My only meeting with Mrs. Smith had been in the hospital. She was adamant to honor her husband’s wish to die at home. Seeing the dilapidated house, I doubted if that was the best decision.We sat on a well-worn couch supported by cement block on one end and covered in a thread-bare quilt.
Mrs. Smith beamed as she took my hands, “I’m just so thankful to have Hank home. He’s so much happier.” She glanced over at her husband who lay unresponsive in a hospital bed. “And look how comfortable he is in his new bed.”
I squeezed her hand and we sat in silence for a few minutes. She gathered her courage and continued, “I know it don’t seem like he knows, but he knows.”
I nodded in confirmation. “He’s blessed to have a wife that loves him so much.”
Tears filled her eyes. Breathing in deeply, she refused to let them spill over. “My Hank is a good man. Never had much, but always had each other.
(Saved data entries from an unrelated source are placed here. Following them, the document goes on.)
(** A table of [number] names the types that have the names of the specs. *)
Lemma number_table {T X} (name : T -> string) (name_of : X -> string) e specs ids (types : list X) :
  number name e specs 0 ∅ = Ok ids -> name_of <$> types = name <$> specs ->
  (forall k id, ids !! k = Some id -> exists x, types !! id = Some x /\ name_of x = k) /\
  (forall i x, types !! i = Some x -> exists id, ids !! name_of x = Some id /\ i <= id).
Proof.
  intros Hn Hsame. destruct (number_names _ _ _ _ _ _ Hn) as (H1 & _ & H3). split.
  - intros k id [Hid|(j & s & Hs & <- & ->)]%H1; [by rewrite lookup_empty in Hid|]. simpl.
    pose proof (f_equal (lookup j) Hsame) as E. rewrite !list_lookup_fmap, Hs in E. destruct (types !! j) as [x|]; [|done].
    injection E as E. by exists x.
  - intros i x Hx. pose proof (f_equal (lookup i) Hsame) as E. rewrite !list_lookup_fmap, Hx in E.
    destruct (specs !! i) as [s|] eqn:Hs; [|done]. injection E as ->. by apply H3.
Qed.

(** A schema is what its spec says. *)
Record built_from (spec : SchemaSpec) (schema : Schema) : Prop := {
  bf_wf : Schema.wf schema = true;
  bf_ids : ids_in_range schema;
  bf_length : length (sc_nodes schema) = length (ss_nodes spec);
  bf_nodes : nt_name <$> sc_nodes schema = ns_name <$> ss_nodes spec;
  bf_shape : shape <$> sc_nodes schema = shape <$> plain_nodes spec;
  bf_marks : mt_name <$> sc_marks schema = ms_name <$> ss_marks spec;
  bf_top : sc_node_ids schema !! default "doc"%string (ss_top_node spec) = Some (sc_top schema);
  bf_text : sc_node_ids schema !! "text"%string = Some (sc_text schema);
  bf_rule : forall i node n, ss_nodes spec !! i = Some node -> sc_nodes schema !! i = Some n ->
    exists rule, rule_of spec (sc_node_ids schema) node = Ok rule /\
      forall w, accepts (sc_matches schema) (nt_content_match n) w <-> rule_lang rule w
}.
(* ===== verification/TextNode.v ===== *)
(** The operations of [documents/crates/text/src/node.rs] that ask the schema: mark
    sets, new nodes, attributes, and [Slice::insert_at]. *)

From S2P Require Import Prelude Json TextData TextSchema.

(** [sort_by_key(Mark::kind)]: a stable sort. *)
Fixpoint insert_by_kind (m : Mark) (l : list Mark) : list Mark :=
  match l with
  | [] => [m]
  | other :: l' => if m_kind m <=? m_kind other then m :: l else other :: insert_by_kind m l'
  end.
Definition sort_by_kind (l : list Mark) : list Mark := foldr insert_by_kind [] l.

Module Marks.
Definition new (schema : Schema) (kind : MarkId) (attrs : option Value) : res Mark :=
attrs ← Schema.mark_attrs schema kind attrs; Ok (MkMark kind attrs).

Section add_to_set.
Variables (schema : Schema) (self : Mark) (set : list Mark).

(** [copy.get_or_insert_with(|| set[..index].to_vec())]. *)
Definition get_or_insert (copy : option (list Mark)) (index : nat) : list Mark :=
default (take index set) copy.

Fixpoint add_loop (rest : list Mark) (index : nat) (copy : option (list Mark))
(placed : bool) : res (list Mark) :=
match rest with
| [] =>
let copy := default set copy in
Ok (if placed then copy else copy ++ [self])
| other :: rest =>
if bool_decide (self = other) then Ok set
else
excluded ← Schema.excludes schema (m_kind self) (m_kind other);
if excluded : bool then
add_loop rest (S index) (Some (get_or_insert copy index)) placed
else
blocked ← Schema.excludes schema (m_kind other) (m_kind self);
if blocked : bool then Ok set
else
let '(copy, placed) :=
if negb placed && (m_kind self <? m_kind other)
then (Some (get_or_insert copy index ++ [self]), true)
else (copy, placed) in
add_loop rest (S index) ((fun c => c ++ [other]) <$> copy) placed
end.

(** Places this mark in a set, by its rank, and removes what it excludes. *)
Definition add_to_set : res (list Mark) := add_loop set 0 None false.
End add_to_set.

Fixpoint remove_from_set (self : Mark) (set : list Mark) : list Mark :=
match set with
| [] => []
| m :: set => if bool_decide (m = self) then set else m :: remove_from_set self set
end.
End Marks.

Module Nodes.
Definition new (schema : Schema) (kind : NodeId) (attrs : option Value)
(content : Fragment) (marks : list Mark) : res Node :=
attrs ← Schema.node_attrs schema kind attrs;
leaf ← Schema.is_leaf schema kind;
Ok (MkNode kind attrs content (sort_by_kind marks) None leaf).

Definition text_units (schema : Schema) (text : list N) (marks : list Mark) : res Node :=
match text with
| [] => Err EmptyText
| _ => Ok (MkNode (Schema.text_node schema) [] empty_fragment (sort_by_kind marks)
(Some text) true)
end.

Definition with_attrs (schema : Schema) (n : Node) (attrs : Value) : res Node :=
attrs ← Schema.node_attrs schema (n_kind n) (Some attrs);
Ok (MkNode (n_kind n) attrs empty_fragment (n_marks n) None (n_leaf n)).

Definition with_doc_attrs (schema : Schema) (n : Node) (attrs : Value) : res Node :=
attrs ← Schema.node_attrs schema (n_kind n) (Some attrs);
Ok (MkNode (n_kind n) attrs (n_content n) (n_marks n) None (n_leaf n)).

(** [Node::node_at]: the loop goes down into the content of a child. *)
Fixpoint node_at_in (content : Fragment) (position : nat) {struct content} : res (option Node) :=
match content with
| MkFragment children _ =>
'(index, offset) ← Fragment.find_index content position;
match children !! index with
| None => Ok None
| Some child =>
if (offset =? position) || Node.is_text child then Ok (Some child)
else
rest ← usub position (offset + 1);
default (Ok None) (with_nth (fun child => node_at_in (n_content child) rest) children index)
end
end.
Definition node_at (n : Node) (position : nat) : res (option Node) :=
node_at_in (n_content n) position.
End Nodes.

Definition as_signed (value : nat) : Z :=
  if (N.of_nat value <? 9223372036854775808)%N then Z.of_nat value else 9223372036854775806.

Fixpoint insert_into (schema : Schema) (content : Fragment) (distance : nat) (insert : Fragment)
    (open_start open_end : Z) (parent : option Node) {struct content} : res (option Fragment) :=
  match content with
  | MkFragment children _ =>
      '(index, offset) ← Fragment.find_index content distance;
      let child := children !! index in
      if (offset =? distance) || (match child with Some c => Node.is_text c | None => false end) then
        blocked ←
          match parent with
          | Some parent =>
              if (open_start <=? 0)%Z && (open_end <=? 0)%Z
              then can ← Schema.can_replace schema parent index index insert; Ok (negb can)
              else Ok false
          | None => Ok false
          end;
        if blocked : bool then Ok None
        else
          left ← Fragment.cut content 0 distance;
          right ← Fragment.cut_end content distance;
          Ok (Some (Fragment.append (Fragment.append left insert) right))
      else
        match child with
        | None => Err NoNodeAtPosition
        | Some child =>
            distance ← usub distance offset;
            distance ← usub distance 1;
            inner ← default (Err NoNodeAtPosition) (with_nth (fun child =>
              insert_into schema (n_content child) distance insert
                (if index =? 0 then (open_start - 1)%Z else 0%Z)
                (if index + 1 =? length children then (open_end - 1)%Z else 0%Z)
                (Some child)) children index);
            match inner with
            | None => Ok None
            | Some inner => Some <$> Fragment.replace_child content index (Node.copy child inner)
            end
        end
  end.

Definition insert_at (schema : Schema) (self : Slice) (position : nat) (fragment : Fragment) :
    res (option Slice) :=
  distance ← uadd position (s_open_start self);
  content ← insert_into schema (s_content self) distance fragment
    (as_signed (s_open_start self) + 1) (as_signed (s_open_end self) + 1) None;
  Ok (match content with
      | None => None
      | Some content => Some (MkSlice content (s_open_start self) (s_open_end self))
      end).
We gots two healthy children’bout grown.” She sighed. “God’s been good.” She smiled sadly as the tears were released and she cried freely while I held her.
As I stood to leave an hour later, I knew Mrs. Smith would be okay. In the midst of her heartbreak, she had that deep, inexplicable peace. The love in her little home was so thick it was almost palpable.
I stopped on the dusty, gravel road to type the address of my next patient into my GPS. Looking at the directions, I realized it was in the most affluent area of the city. What a dichotomy. Cancer does not discriminate between rich and poor.
Turning on the stately, circular drive, I stopped at the wrought iron gate. It opened automatically and the home came into view. Majestic white columns stood like soldiers supporting the mansion of dark red brick.
A housekeeper greeted me at the door and ushered me into the parlor. I could hear voices arguing in the next room. Suddenly, a young woman stormed out the front door. A few minutes later, Mrs. Wilson entered the room and introduced herself. She was cold and aloof while stating she had no need for a social worker. Her husband was well-cared for by a twenty-four hour nurse on the third floor. In a business tone, she informed me I could visit with him if I liked, but she didn’t feel the need to see him anymore since he no longer knew who she was.
Another employee led me upstairs. Mr. Wilson looked like a king sleeping in an elaborate, antique, canopy bed. A nurse sat in the corner reading a magazine. He didn’t respond when I took his hand. But did he know I was there? More importantly, did he know his wife wasn’t?
Driving home that afternoon, I pondered the two extremes. Obviously, the old saying holds true, “You can’t buy happiness.” I thought of the secret to peace that Paul shared over 2000 years ago in a letter penned to the church at Philippi.
“And the peace of God, which transcends all understanding, will guard your hearts and your minds in Christ Jesus . . . I know what it is to be in need, and I know what it is to have plenty. I have learned the secret of being content in any and every situation, whether well fed or hungry, whether living in plenty or in want. I can do all this through him who gives me strength.” Philippians 4:7 and 12-13
No matter what we’re facing today, let’s be reminded that genuine joy and deep, unshakable peace is only found in one place. Whether we live in a homeless shelter, a trailer, a penthouse or mansion, our material home is irrelevant as long as we know our real home, our eternal home is in the unchanging, loving arms of our Father.